President Obama doing big things with the proposed changes to FLSA overtime regulation. Looking to raise the threshold for exempt employees from $23,700 to $50,400. That could be HUGE. And I'm sure I'm about to learn more about it then I could ever want. More at LINK Best article that I could find to link to that wasn't an email from SHRM (An HR website).
$24K seems awfully low to be exempt from OT. Couldn't tell if new rules would mean time and a half or just straight pay.
From my understanding, the $24k was a decent amount back in the 1970's when they set it. But Congress has some kind of a weird issue with making things automatically get inflation adjusted. It creates so many absurdities.
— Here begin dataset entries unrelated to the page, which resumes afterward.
Module ClientAuthExamples.
Definition te : string := "TypeError".
Definition se : string := "SyntaxError".
Definition ex_id : Id := "5f00000000000000000000a1".
Definition ex_user : UserDoc := mkUserDoc "bob" "bob@example.com" "pw1" "Bob" (Some "") None [] 0 [] [] [] true 1000.
Definition ex_db : Db := set_users (empty_db 1000) {[ex_id := ex_user]}.
Definition ex_sign (id : Id) : string := "jwt." +:+ id.
Definition ex_login_req : Request :=
  mkRequest [] (JObj []) (JObj [("email", JStr "bob@example.com"); ("password", JStr "pw1")]) (mkUser "" "").
Definition ex_profile_req : Request :=
  mkRequest [] (JObj []) (JObj [("fullName", JStr "Bob B")]) (mkUser ex_id "bob").

(** The answers of the backend to these requests. *)
Definition answer (o : Out unit) : Response := match o with OResp r => r | _ => mkResponse 0 JNull end.
Definition ex_login_answer : Response := answer (login String.eqb ex_sign [] ex_login_req ex_db).1.
Definition ex_profile_answer : Response := answer (updateProfile [] ex_profile_req ex_db).1.

Definition ex_login : Call := CLogin (JStr "bob@example.com") (JStr "pw1").
Definition ex_loaded : AuthState := set_loading false (initial_state ∅).
Definition ex_signed_in : AuthState :=
  (call_finish te se ex_login (FetchResponse true (json_text ex_login_answer.(rs_body))) (call_start ex_login ex_loaded)).1.

Lemma ex_login_body : ex_login_answer.(rs_body) = auth_body (ex_sign ex_id) ex_id ex_user.
Proof. vm_compute. reflexivity. Qed.

Lemma ex_login_wf : wf_response ex_login (FetchResponse true (json_text ex_login_answer.(rs_body))).
Proof.
  rewrite ex_login_body. apply wf_auth_body. unfold ex_sign. rewrite string_app_cons. discriminate.
Qed.

Lemma ex_signed_in_reachable : reachable te se wf_response ex_signed_in.
Proof.
  apply reach_settle; [|apply ex_login_wf]. apply reach_call. apply (reach_mount _ _ _ ∅). reflexivity.
Qed.

Lemma session_survives_reload_witness :
  mount (initial_state ex_signed_in.(st_storage)) = Some (set_loading false ex_signed_in).
Proof. apply (session_survives_reload te se); [apply ex_signed_in_reachable|vm_compute; reflexivity]. Defined.

Lemma login_end_to_end_witness :
  ∃ id u, ex_db.(db_users) !! id = Some u ∧
    let st' := (call_finish te se ex_login (FetchResponse true (json_text ex_login_answer.(rs_body))) ex_loaded).1 in
    st'.(st_token) = JStr (ex_sign id) ∧ js_get ex_login_answer.(rs_body) "user" = Some st'.(st_user) ∧
    st'.(st_isAuthenticated) = true ∧ mount (initial_state st'.(st_storage)) = Some (set_loading false st').
Proof.
  apply (login_end_to_end te se String.eqb ex_sign ex_login_req ex_db ex_db).
  - vm_compute. reflexivity.
  - intros id. unfold ex_sign. rewrite string_app_cons. discriminate.
Defined.

Lemma profile_hash_in_storage_witness :
  ∃ u s v, ex_db.(db_users) !! ex_id = Some u ∧
    (call_finish te se (CUpdateProfile (JObj [("fullName", JStr "Bob B")]))
       (FetchResponse true (json_text ex_profile_answer.(rs_body))) ex_signed_in).1.(st_storage) !! "user" = Some s ∧
    json_parse s = Some v ∧ js_get v "password" = Some (JStr u.(u_password)).
Proof.
  apply (profile_hash_in_storage te se ex_profile_req ex_db ex_profile_answer
           (updateProfile [] ex_profile_req ex_db).2); vm_compute; reflexivity.
Defined.

(** [logout] does not cancel a [getCurrentUser] in flight: when it settles
    afterwards, the user is written back into the state and into
    [localStorage] of a signed-out session. *)
Example late_user_write_after_logout :
  let s1 := call_start CGetCurrentUser ex_signed_in in
  let s2 := (call_finish te se CLogout (FetchRejected "offline") s1).1 in
  let s3 := (call_finish te se CGetCurrentUser (FetchResponse true (json_text (user_json false ex_id ex_user))) s2).1 in
  s3.(st_isAuthenticated) = false ∧ s3.(st_storage) !! "token" = None ∧
  s3.(st_storage) !! "user" = Some (json_text (user_json false ex_id ex_user)) ∧ s3.(st_user) = user_json false ex_id ex_user.
Proof. vm_compute. auto. Qed.

(** [loading] is one flag for all calls: the first call to settle clears
    it while another is still in flight, and a protected page then
    redirects a session that is signing in. *)
Example loading_cleared_while_pending :
  let s1 := call_start ex_login ex_loaded in
  let s2 := call_start CGetCurrentUser s1 in
  let s3 := (call_finish te se CGetCurrentUser (FetchRejected "offline") s2).1 in
  s3.(st_loading) = false ∧ protected_route s3 = RedirectLogin.
Proof. vm_compute. auto. Qed.

(** A 200 answer to [login] without a [user] stores the text
    ["undefined"]; the next page load then throws in [JSON.parse]. *)
Example login_without_user_breaks_reload :
  let st := (call_finish te se ex_login (FetchResponse true (json_text (JObj [("token", JStr "t1")]))) ex_loaded).1 in
  st.(st_isAuthenticated) = true ∧ st.(st_storage) !! "user" = Some "undefined" ∧
  mount (initial_state st.(st_storage)) = None.
Proof. vm_compute. auto. Qed.

End ClientAuthExamples.
(* ===== verification/WebRTCClient.v ===== *)
(** * The streaming page of the frontend ([components/stream/WebRTCStreaming.js])

    [WebRTCStreamingComponent] opens a Socket.IO connection on mount
    (first [useEffect]), and once [socket] is set joins the stream room and
    registers five listeners (second [useEffect], dependencies
    [[socket, streamId]]).  The buttons call [startBroadcasting] and
    [endBroadcasting]; the listeners create [simple-peer] connections, one
    per remote socket, in [peersRef].

    The state is the [Client] record: the [useState] values, [peersRef],
    the socket's current [socket.id], the media streams whose tracks are
    running, and what the page has sent with [socket.emit], in order.
    The listeners of the second effect are closures over the render in
    which the effect ran: they read [isBroadcaster] and [stream] of that
    render, not the current ones.  [cl_bound] holds those two values while
    the listeners are registered, which is how the model keeps the
    closure semantics of the code.

    An input is a [ClientEvent]: the socket connecting (with its id) or
    disconnecting, an event the server sent this socket (the [OutEvent]s
    of [Transport]), a click on one of the four buttons, which reaches it
    only while the render shows it ([shown], lines 323-362), a [signal]
    event of a peer, or the unmount.  The click on [Start Broadcasting]
    is applied when its [getUserMedia] settles; the button is shown only
    while [isConnected], and [socket], once set, stays the same object, so
    the socket of that moment is the one of the clicked render, and the
    [catch] of a [null] socket in [startBroadcasting] is not reached from
    the page.  A second click while [getUserMedia] is pending is not
    modelled.  Rendering ([srcObject] of the video element, the [stream]
    event of a peer) is not modelled. *)

From S2P Require Import Prelude JsValue Mongoose Transport StreamModel Registry Handler WebRTCService.

(** ** State *)

(** A [simple-peer] connection: [initiator], the media stream it sends
    ([stream] option, as the number of a [MediaStream]), the signals fed
    to it with [peer.signal]. *)
Record Peer := mkPeer {
  peer_initiator : bool;
  peer_media : option nat;
  peer_signals : list JsVal
}.

(** [socket.emit(event, data)]. *)
Record ClientEmit := mkClientEmit { ce_event : string; ce_data : JsVal }.

Record Client := mkClient {
  cl_streamId : JsVal;                 (* useParams().streamId *)
  cl_sockId : Id;                      (* newSocket.id *)
  cl_socket : bool;                    (* socket state: newSocket or null *)
  cl_stream : option nat;              (* stream state: a MediaStream or null *)
  cl_peers : gmap Id Peer;             (* peersRef.current, mirrored by peers *)
  cl_isBroadcaster : bool;
  cl_isConnected : bool;
  cl_viewerCount : JsVal;
  cl_error : JsVal;
  cl_bound : option (bool * option nat); (* listeners of the second effect, over isBroadcaster and stream *)
  cl_live : list nat;                  (* MediaStreams whose tracks run *)
  cl_nextMedia : nat;                  (* the next MediaStream getUserMedia yields *)
  cl_mounted : bool;
  cl_out : list ClientEmit
}.

(** The state of the first render. *)
Definition client_init (streamId : JsVal) : Client :=
  mkClient streamId "" false None ∅ false false (JNum 0) JNull None [] 0 true [].

(** One setter per field that the handlers change. *)
Section setters.
Variable c : Client.
Definition socket_emit (e : ClientEmit) : Client :=
  mkClient c.(cl_streamId) c.(cl_sockId) c.(cl_socket) c.(cl_stream) c.(cl_peers) c.(cl_isBroadcaster)
    c.(cl_isConnected) c.(cl_viewerCount) c.(cl_error) c.(cl_bound) c.(cl_live) c.(cl_nextMedia)
    c.(cl_mounted) (c.(cl_out) ++ [e]).
Definition setPeers (ps : gmap Id Peer) : Client :=
  mkClient c.(cl_streamId) c.(cl_sockId) c.(cl_socket) c.(cl_stream) ps c.(cl_isBroadcaster)
    c.(cl_isConnected) c.(cl_viewerCount) c.(cl_error) c.(cl_bound) c.(cl_live) c.(cl_nextMedia)
    c.(cl_mounted) c.(cl_out).
Definition setError (e : JsVal) : Client :=
  mkClient c.(cl_streamId) c.(cl_sockId) c.(cl_socket) c.(cl_stream) c.(cl_peers) c.(cl_isBroadcaster)
    c.(cl_isConnected) c.(cl_viewerCount) e c.(cl_bound) c.(cl_live) c.(cl_nextMedia)
    c.(cl_mounted) c.(cl_out).
Definition setViewerCount (n : JsVal) : Client :=
  mkClient c.(cl_streamId) c.(cl_sockId) c.(cl_socket) c.(cl_stream) c.(cl_peers) c.(cl_isBroadcaster)
    c.(cl_isConnected) n c.(cl_error) c.(cl_bound) c.(cl_live) c.(cl_nextMedia)
    c.(cl_mounted) c.(cl_out).
Definition setIsConnected (b : bool) : Client :=
  mkClient c.(cl_streamId) c.(cl_sockId) c.(cl_socket) c.(cl_stream) c.(cl_peers) c.(cl_isBroadcaster)
    b c.(cl_viewerCount) c.(cl_error) c.(cl_bound) c.(cl_live) c.(cl_nextMedia)
    c.(cl_mounted) c.(cl_out).
End setters.

(** [{ streamId }] *)
Definition stream_data (streamId : JsVal) : JsVal := JObj [("streamId", streamId)].

Definition media_error : JsVal := JStr "Could not access camera or microphone".

(** [track.stop()] on every track of a stream. *)
Definition stop_tracks (s : option nat) (live : list nat) : list nat :=
  match s with Some n => filter (λ m, m ≠ n) live | None => live end.

(** ** The first effect: [newSocket.on('connect' | 'disconnect')] *)

(** The second effect, run by the render in which [socket] became set:
    unless [streamId] is falsy, [socket.emit('stream:join', streamId)] and
    the five listeners, which read that render's [isBroadcaster] and
    [stream]. *)
Definition stream_effect (c : Client) : Client :=
  if truthy c.(cl_streamId) then
    mkClient c.(cl_streamId) c.(cl_sockId) c.(cl_socket) c.(cl_stream) c.(cl_peers) c.(cl_isBroadcaster)
      c.(cl_isConnected) c.(cl_viewerCount) c.(cl_error) (Some (c.(cl_isBroadcaster), c.(cl_stream)))
      c.(cl_live) c.(cl_nextMedia) c.(cl_mounted) (c.(cl_out) ++ [mkClientEmit "stream:join" c.(cl_streamId)])
  else c.

(** ['connect'], [newSocket.id = sid]: [setSocket(newSocket)] and
    [setIsConnected(true)].  When [socket] was [null] the second effect
    runs; on a reconnection [socket] is the same object and it does not
    run again. *)
Definition on_connect (sid : Id) (c : Client) : Client :=
  let c1 := mkClient c.(cl_streamId) sid true c.(cl_stream) c.(cl_peers) c.(cl_isBroadcaster) true
              c.(cl_viewerCount) c.(cl_error) c.(cl_bound) c.(cl_live) c.(cl_nextMedia) c.(cl_mounted) c.(cl_out) in
  if c.(cl_socket) then c1 else stream_effect c1.

(** ** The listeners of the second effect *)

(** [handleIncomingSignal({ fromId, signal })], with the [isBroadcaster]
    and [stream] of the render that registered it. *)
Definition handleIncomingSignal (isBroadcaster : bool) (stream : option nat) (fromId : Id) (signal : JsVal)
    (c : Client) : Client :=
  match c.(cl_peers) !! fromId with
  | Some p => setPeers c (<[fromId := mkPeer p.(peer_initiator) p.(peer_media) (p.(peer_signals) ++ [signal])]> c.(cl_peers))
  | None =>
      let p := if isBroadcaster then mkPeer false stream [signal] else mkPeer true None [signal] in
      setPeers c (<[fromId := p]> c.(cl_peers))
  end.

(** [joinAsViewer]: [socket.emit('webrtc:join_stream', { streamId })]. *)
Definition joinAsViewer (c : Client) : Client :=
  socket_emit c (mkClientEmit "webrtc:join_stream" (stream_data c.(cl_streamId))).

(** [handleBroadcastStarted({ broadcasterId })]: [joinAsViewer()] unless
    the broadcaster is this socket. *)
Definition handleBroadcastStarted (broadcasterId : Id) (c : Client) : Client :=
  if bool_decide (broadcasterId ≠ c.(cl_sockId)) then joinAsViewer c else c.

(** [handleBroadcastEnded]: every peer destroyed, [peersRef.current = {}]
    and [setPeers({})]. *)
Definition handleBroadcastEnded (c : Client) : Client := setPeers c ∅.

(** [handleViewerJoined({ viewerId, viewerSocketId })], with the
    [isBroadcaster] and [stream] of the render that registered it. *)
Definition handleViewerJoined (isBroadcaster : bool) (stream : option nat) (viewerSocketId : Id)
    (c : Client) : Client :=
  match isBroadcaster, stream with
  | true, Some m => setPeers c (<[viewerSocketId := mkPeer true (Some m) []]> c.(cl_peers))
  | _, _ => c
  end.

(** An event the server sent this socket.  ['error'] has its listener from
    the first effect; the five others only while the listeners of the
    second effect are registered; the other events have no listener. *)
Definition on_server (e : OutEvent) (c : Client) : Client :=
  match e, c.(cl_bound) with
  | EvError msg, _ => setError c (JStr msg)
  | EvViewerCount n, Some _ => setViewerCount c (JNum (Z.of_nat n))
  | EvSignal _ signal fromId _, Some (isB, s) => handleIncomingSignal isB s fromId signal c
  | EvBroadcastStarted _ bid, Some _ => handleBroadcastStarted bid c
  | EvBroadcastEnded _, Some _ => handleBroadcastEnded c
  | EvViewerJoined _ _ vsid, Some (isB, s) => handleViewerJoined isB s vsid c
  | _, _ => c
  end.

(** ** The buttons *)

(** [startBroadcasting], once [getUserMedia] settled ([media]: it
    resolved).  [setStream(mediaStream)] happens before [socket.emit],
    which throws a [TypeError] while [socket] is [null]; the [catch] sets
    the camera message in both cases. *)
Definition startBroadcasting (media : bool) (c : Client) : Client :=
  if media then
    let n := c.(cl_nextMedia) in
    mkClient c.(cl_streamId) c.(cl_sockId) c.(cl_socket) (Some n) c.(cl_peers)
      (c.(cl_isBroadcaster) || c.(cl_socket)) c.(cl_isConnected) c.(cl_viewerCount)
      (if c.(cl_socket) then c.(cl_error) else media_error) c.(cl_bound) (n :: c.(cl_live)) (S n) c.(cl_mounted)
      (if c.(cl_socket) then c.(cl_out) ++ [mkClientEmit "webrtc:start_broadcast" (stream_data c.(cl_streamId))]
       else c.(cl_out))
  else setError c media_error.

(** [endBroadcasting]: [socket.emit] throws first while [socket] is
    [null]; otherwise the stream's tracks stop, [setStream(null)],
    [setIsBroadcaster(false)]. *)
Definition endBroadcasting (c : Client) : Client :=
  if c.(cl_socket) then
    mkClient c.(cl_streamId) c.(cl_sockId) c.(cl_socket) None c.(cl_peers) false c.(cl_isConnected)
      c.(cl_viewerCount) c.(cl_error) c.(cl_bound) (stop_tracks c.(cl_stream) c.(cl_live)) c.(cl_nextMedia)
      c.(cl_mounted) (c.(cl_out) ++ [mkClientEmit "webrtc:end_broadcast" (stream_data c.(cl_streamId))])
  else c.

(** The ['signal'] event of the peer stored under [id]: its listener sends
    the signal to that socket. *)
Definition on_peer_signal (id : Id) (signal : JsVal) (c : Client) : Client :=
  match c.(cl_peers) !! id with
  | Some _ => socket_emit c (mkClientEmit "webrtc:signal"
                (JObj [("streamId", c.(cl_streamId)); ("signal", signal); ("targetId", JStr id)]))
  | None => c
  end.

(** The unmount: the cleanup of the second effect ([stream:leave], the
    listeners removed, the tracks of the [stream] of its render stopped)
    and of the first ([newSocket.disconnect()]). *)
Definition unmount (c : Client) : Client :=
  match c.(cl_bound) with
  | Some (_, s) =>
      mkClient c.(cl_streamId) c.(cl_sockId) c.(cl_socket) c.(cl_stream) c.(cl_peers) c.(cl_isBroadcaster)
        false c.(cl_viewerCount) c.(cl_error) None (stop_tracks s c.(cl_live)) c.(cl_nextMedia) false
        (c.(cl_out) ++ [mkClientEmit "stream:leave" c.(cl_streamId)])
  | None =>
      mkClient c.(cl_streamId) c.(cl_sockId) c.(cl_socket) c.(cl_stream) c.(cl_peers) c.(cl_isBroadcaster)
        false c.(cl_viewerCount) c.(cl_error) None c.(cl_live) c.(cl_nextMedia) false c.(cl_out)
  end.

(** ** Events *)

(** The [Leave Stream] button: [stream:leave], every peer destroyed,
    [peersRef.current = {}], [setPeers({})]. *)
Definition leaveStream (c : Client) : Client :=
  setPeers (socket_emit c (mkClientEmit "stream:leave" c.(cl_streamId))) ∅.

(** The buttons of the page. *)
Inductive Button := BJoinStream | BEndBroadcast | BLeaveStream | BStartBroadcasting.

(** Which buttons a render shows: none until [isConnected]; then [Join
    Stream] and [Start Broadcasting] while neither [isBroadcaster] nor
    [stream], [End Broadcast] while [isBroadcaster], [Leave Stream]
    otherwise. *)
Definition shown (c : Client) (b : Button) : bool :=
  c.(cl_isConnected) &&
  match b with
  | BJoinStream | BStartBroadcasting => negb c.(cl_isBroadcaster) && bool_decide (c.(cl_stream) = None)
  | BEndBroadcast => c.(cl_isBroadcaster)
  | BLeaveStream => negb c.(cl_isBroadcaster) && bool_decide (c.(cl_stream) ≠ None)
  end.

(** An input of the page: a click reaches a button only while the page
    shows it; [CClick BStartBroadcasting media] is the click with the
    outcome of its [getUserMedia]. *)
Inductive ClientEvent :=
  | CConnect (sid : Id)
  | CDisconnect
  | CServer (e : OutEvent)
  | CClick (b : Button) (media : bool)
  | CPeerSignal (id : Id) (signal : JsVal)
  | CUnmount.
(* ===== verification/Interleave.v ===== *)
(** * Requests interleaved at their [await]s

    The controllers of the other files run each request to its end before
    the next one starts ([CM] reads [await] as sequencing).  Node runs
    requests concurrently: between two [await]s of a request, the other
    requests run.  A request at that grain is a [Proc S] over a shared
    state [S]: it has answered ([PDone]), or its next step is an atomic
    transition of the state ([PStep]): the database operation of an
    [await], then the synchronous code up to the next one.  A schedule is
    a list of booleans naming which of two requests steps next. *)

From S2P Require Import Prelude JsValue Express.

Inductive Proc (S : Type) :=
  | PDone (r : Response)
  | PStep (k : S → Proc S * S).
Arguments PDone {S} r.
Arguments PStep {S} k.

Section interleave.
Context {S : Type}.

(** One step of a process; an answered request does nothing. *)
Definition proc_step (p : Proc S) (s : S) : Proc S * S :=
  match p with PDone _ => (p, s) | PStep k => k s end.

(** Two requests run by a schedule: [true] steps the first, [false] the
    second. *)
Fixpoint run2 (sched : list bool) (p q : Proc S) (s : S) : Proc S * Proc S * S :=
  match sched with
  | [] => (p, q, s)
  | true :: sc => let '(p', s') := proc_step p s in run2 sc p' q s'
  | false :: sc => let '(q', s') := proc_step q s in run2 sc p q' s'
  end.

(** Any number of requests run by a schedule of their positions; a
    position with no request does nothing. *)
Fixpoint run_many (sched : list nat) (ps : list (Proc S)) (s : S) : list (Proc S) * S :=
  match sched with
  | [] => (ps, s)
  | i :: sc =>
      match ps !! i with
      | Some p => let '(p', s') := proc_step p s in run_many sc (<[i := p']> ps) s'
      | None => run_many sc ps s
      end
  end.

Definition status (p : Proc S) : option Z :=
  match p with PDone r => Some r.(rs_status) | PStep _ => None end.

Definition answer (code : Z) (body : JsVal) : Proc S := PDone (mkResponse code body).

(** A segment of a controller between two [await]s, written in [CM]:
    its value continues the request at the next step, a response ends it,
    and a thrown error goes to the [catch] handler [h]. *)
Definition seg {A} (m : CM S A) (k : A → Proc S) (h : Err → Proc S) : Proc S :=
  PStep (λ s, match m s with
              | (OVal a, s') => (k a, s')
              | (OResp r, s') => (PDone r, s')
              | (OErr e, s') => (h e, s')
              end).

(** ** Lemmas *)

Lemma run2_app sc1 sc2 p q s :
  run2 (sc1 ++ sc2) p q s = let '(p', q', s') := run2 sc1 p q s in run2 sc2 p' q' s'.
Proof.
  revert p q s. induction sc1 as [|[] sc1 IH]; intros p q s; [done| |];
    simpl; destruct (proc_step _ s); apply IH.
Qed.

Lemma seg_val {A} (m : CM S A) k h s a s' :
  m s = (OVal a, s') → proc_step (seg m k h) s = (k a, s').
Proof. intros Hm. simpl. by rewrite Hm. Qed.
End interleave.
$24K, or the new threshold, is the amount below which you MUST pay overtime. If you make more than that, it depends on the nature of your job. And it is time and a half.
The retail industry will be among those that are impacted the most. My last two years at Texas State I worked fulltime as an Assistant Manager for a store at the outlets. There were three other assistant managers and the store manager. During peak seasons (Easter, Memorial Day, Tax Free Weekend, Black Friday, and Christmas) we would easily work over 65 hours a week. And during regular weeks 50+ hours wasn't uncommon. My salary was $19k the first year and $20k the second. EXEPMT status and zero OT. And based off of the Duties Test, I still should've been non-exempt regardless of what my salary was. Even though I had far more money in pocket then my roommates and friends at the time, I had no idea that I was actually being screwed. There's no telling how many people this is still happening to that have no clue. They should add this type of stuff to the FLSA Minimum Wage posters that employers are required to display. The average person making < $24k a year probably has zero knowledge of this.
One of the criticisms of "some economists" were that the change would have "negligible economic impact" because employers would ignore the rules and commit wage fraud... An actual point raised on why the President shouldn't do it (or at least get **** for trying to do it).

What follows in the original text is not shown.